(* ===== verification/WprProfile.v ===== *)
(** * The WPR profile is well-formed XML ([windows_hardware.py]: [_profile])

    A scanner for the XML the recorder reads: it keeps the stack of open
    elements and collects every attribute value with the element it belongs to.
    The profile of every accepted configuration is scanned to the end with
    every element closed, and asks for exactly what the configuration says. *)

From Stdlib Require Import Ascii.
From S2P Require Import Prelude HardwareConfig WindowsHardware.

Inductive xmode :=
  | InText | AfterLt | InName (n : string) | InTag (n : string) | InValue (n v : string)
  | AfterSlash | InClose (n : string) | InDecl | AfterQuery.

Record xstate := MkX {
  x_stack : list string;
  x_values : list (string * string);
  x_mode : xmode;
}.

Definition snoc (s : string) (a : ascii) : string := s +:+ String a EmptyString.

Definition xstep (x : xstate) (a : ascii) : option xstate :=
  let '(MkX stack values mode) := x in
  let to m := Some (MkX stack values m) in
  match mode with
  | InText => if Ascii.eqb a "<" then to AfterLt else if Ascii.eqb a ">" then None else to InText
  | AfterLt =>
      if Ascii.eqb a "/" then to (InClose EmptyString)
      else if Ascii.eqb a "?" then to InDecl else to (InName (String a EmptyString))
  | InName n =>
      if Ascii.eqb a " " then to (InTag n)
      else if Ascii.eqb a ">" then Some (MkX (n :: stack) values InText)
      else to (InName (snoc n a))
  | InTag n =>
      if Ascii.eqb a "034" then to (InValue n EmptyString)
      else if Ascii.eqb a ">" then Some (MkX (n :: stack) values InText)
      else if Ascii.eqb a "/" then to AfterSlash
      else if Ascii.eqb a "<" then None else to (InTag n)
  | InValue n v =>
      if Ascii.eqb a "034" then Some (MkX stack (values ++ [(n, v)]) (InTag n))
      else if Ascii.eqb a "<" then None else to (InValue n (snoc v a))
  | AfterSlash => if Ascii.eqb a ">" then to InText else None
  | InClose n =>
      if Ascii.eqb a ">" then
        match stack with
        | top :: stack => if String.eqb top n then Some (MkX stack values InText) else None
        | [] => None
        end
      else to (InClose (snoc n a))
  | InDecl => if Ascii.eqb a "?" then to AfterQuery else to InDecl
  | AfterQuery => if Ascii.eqb a ">" then to InText else None
  end.

Fixpoint xscan (s : string) (x : xstate) : option xstate :=
  match s with
  | EmptyString => Some x
  | String a s => x ← xstep x a; xscan s x
  end.

(** The attribute values of a document whose elements are all closed, in order. *)
Definition xml_values (s : string) : option (list (string * string)) :=
  match xscan s (MkX [] [] InText) with
  | Some (MkX [] values InText) => Some values
  | _ => None
  end.

Definition values_of (element : string) (vs : list (string * string)) : list string :=
  (filter (fun p => p.1 = element) vs).*2.

Lemma xscan_app s1 s2 x : xscan (s1 +:+ s2) x = x ← xscan s1 x; xscan s2 x.
Proof. revert x; induction s1 as [|a s1 IH]; intros x; [done|]. simpl. by destruct (xstep x a); simpl. Qed.

(** Text that ends neither a value nor a document. *)
Fixpoint plain (s : string) : bool :=
  match s with
  | EmptyString => true
  | String a s => negb (Ascii.eqb a "034") && negb (Ascii.eqb a "<") && plain s
  end.

Lemma append_assoc s1 s2 s3 : (s1 +:+ s2) +:+ s3 = s1 +:+ (s2 +:+ s3).
Proof. induction s1 as [|a s1 IH]; [done|]. exact (f_equal (String a) IH). Qed.
Lemma append_nil s : s +:+ EmptyString = s.
Proof. induction s as [|a s IH]; [done|]. exact (f_equal (String a) IH). Qed.

Lemma xscan_plain d stack values n v : plain d = true ->
  xscan d (MkX stack values (InValue n v)) = Some (MkX stack values (InValue n (v +:+ d))).
Proof.
  revert v; induction d as [|a d IH]; intros v; simpl; [by rewrite append_nil|].
  intros Hp. apply andb_true_iff in Hp as [Ha Hp]. apply andb_true_iff in Ha as [H1 H2].
  apply negb_true_iff in H1, H2. rewrite H1, H2. simpl. rewrite (IH (snoc v a) Hp). unfold snoc.
  by rewrite append_assoc.
Qed.

(** A value printed inside an attribute, up to its closing quote. *)
Lemma xscan_value d rest stack values n : plain d = true ->
  xscan (d +:+ String "034" rest) (MkX stack values (InValue n EmptyString)) =
  xscan rest (MkX stack (values ++ [(n, d)]) (InTag n)).
Proof. intros Hd. rewrite xscan_app, (xscan_plain _ _ _ _ _ Hd). done. Qed.

Lemma plain_char n : negb (Ascii.eqb (pretty_N_char n) "034") && negb (Ascii.eqb (pretty_N_char n) "<") = true.
Proof. unfold pretty_N_char. by repeat case_match. Qed.

Lemma plain_go n s : plain s = true -> plain (pretty_N_go n s) = true.
Proof.
  revert s. induction (N.lt_wf_0 n) as [n _ IH]; intros s Hs.
  destruct (decide (0 < n)%N) as [Hn|Hn].
  - rewrite pretty_N_go_step by done. apply IH; [by apply N.div_lt|].
    cbn [plain]. by rewrite plain_char.
  - assert (n = 0%N) as -> by lia. by rewrite pretty_N_go_0.
Qed.

(** A positive number in decimal. *)
Lemma plain_pretty z : 0 < z -> plain (pretty z) = true.
Proof.
  destruct z as [|p|]; [lia| |lia]. intros _.
  change (plain (pretty_N_go (N.pos p) EmptyString) = true). by apply plain_go.
Qed.

(** Scanning a literal part of the profile, and a printed value. *)
Ltac scan_literal :=
  match goal with
  | |- context [xscan (xml ?l +:+ ?rest) ?x] =>
      rewrite (xscan_app (xml l) rest x);
      let r := eval vm_compute in (xscan (xml l) x) in
      replace (xscan (xml l) x) with r by (vm_compute; reflexivity); cbn [mbind option_bind]
  end.
Ltac scan_value H :=
  rewrite xscan_app, (xscan_plain _ _ _ _ _ H); cbn [mbind option_bind]; scan_literal.

(** Which values the profile of a configuration carries. *)
Definition requested (c : WprConfig) (vs : list (string * string)) : Prop :=
  let trace := String.eqb (wc_signal c) "processor_trace" in
  values_of "Buffers" vs = [pretty (wc_buffers c)] /\
  values_of "BufferSize" vs = pretty (wc_buffer_kb c) :: (if trace then ["32"] else []) /\
  values_of "Keyword" vs =
    ["ProcessThread"; "Loader"; if trace then "SampledProfile" else "PmcProfile"] /\
  values_of "CodeMode" vs = (if trace then [wc_code_mode c] else []) /\
  values_of "SampledCounter" vs =
    (if trace then []
     else [if String.eqb (wc_signal c) "cycles" then "TotalCycles" else "InstructionRetired";
           pretty (wc_period c)]).

Lemma profile_scans signal mode kb buffers period :
  In signal ["cycles"; "instructions"; "processor_trace"] -> In mode ["User"; "Kernel"; "UserKernel"] ->
  0 < kb -> 0 < buffers -> 0 < period ->
  exists vs, xml_values (_profile (MkWprConfig signal mode kb buffers period)) = Some vs /\
    requested (MkWprConfig signal mode kb buffers period) vs.
Proof.
  intros Hs Hm H1%plain_pretty H2%plain_pretty H3%plain_pretty. unfold xml_values, _profile, requested. simpl wc_period.
  simpl wc_buffers. simpl wc_buffer_kb. simpl wc_signal. simpl wc_code_mode.
  generalize dependent (pretty kb). generalize dependent (pretty buffers). generalize dependent (pretty period).
  intros d3 H3 d2 H2 d1 H1.
  assert (Hmode : plain mode = true) by (by destruct Hm as [<-|[<-|[<-|[]]]]).
  destruct Hs as [<-|[<-|[<-|[]]]]; cbn [String.eqb Ascii.eqb Bool.eqb]; rewrite ?append_assoc.
  all: repeat first [scan_literal | scan_value H1 | scan_value H2 | scan_value H3 | scan_value Hmode
    | scan_value (eq_refl : plain "PmcProfile" = true)
    | scan_value (eq_refl : plain "SampledProfile" = true)
    | scan_value (eq_refl : plain "TotalCycles" = true)
    | scan_value (eq_refl : plain "InstructionRetired" = true)].
  all: eexists; split; [vm_compute; reflexivity|by split_and!].
Qed.

Lemma one_of_In value values : one_of value values = true -> In value values.
Proof.
  unfold one_of. rewrite existsb_exists. intros (x & Hx & He). apply String.eqb_eq in He. by subst.
Qed.

(** Every accepted WPR configuration has a well-formed profile that asks for what it says:
    all elements of the XML are closed in order, and the buffer count and size, the keywords
    and, as the signal requires, the trace's code mode or the counter and its sampling
    interval are exactly those of the configuration. *)
Theorem profile_well_formed (c : WprConfig) (Hc : check_wpr_config c = Ok tt) :
  exists vs, xml_values (_profile c) = Some vs /\ requested c vs.
Proof.
  destruct c as [signal mode kb buffers period]. unfold check_wpr_config in Hc. simpl in Hc.
  inv_res Hc. bool_prop. apply profile_scans; try lia; by apply one_of_In.
Qed.

Lemma profile_well_formed_witness :
  exists vs, xml_values (_profile (MkWprConfig "processor_trace" "Kernel" 64 8 1)) = Some vs /\
    values_of "CodeMode" vs = ["Kernel"] /\ values_of "BufferSize" vs = ["64"; "32"].
Proof.
  destruct (profile_well_formed (MkWprConfig "processor_trace" "Kernel" 64 8 1)) as (vs & Hvs & Hr);
    [vm_compute; reflexivity|].
  exists vs. destruct Hr as (_ & H2 & _ & H4 & _). split_and!; [exact Hvs|exact H4|exact H2].
Defined.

____________

| What is expected |
Identify how many lines in the entries above contain the word "From" and provide only that figure.

| Result of this task |
2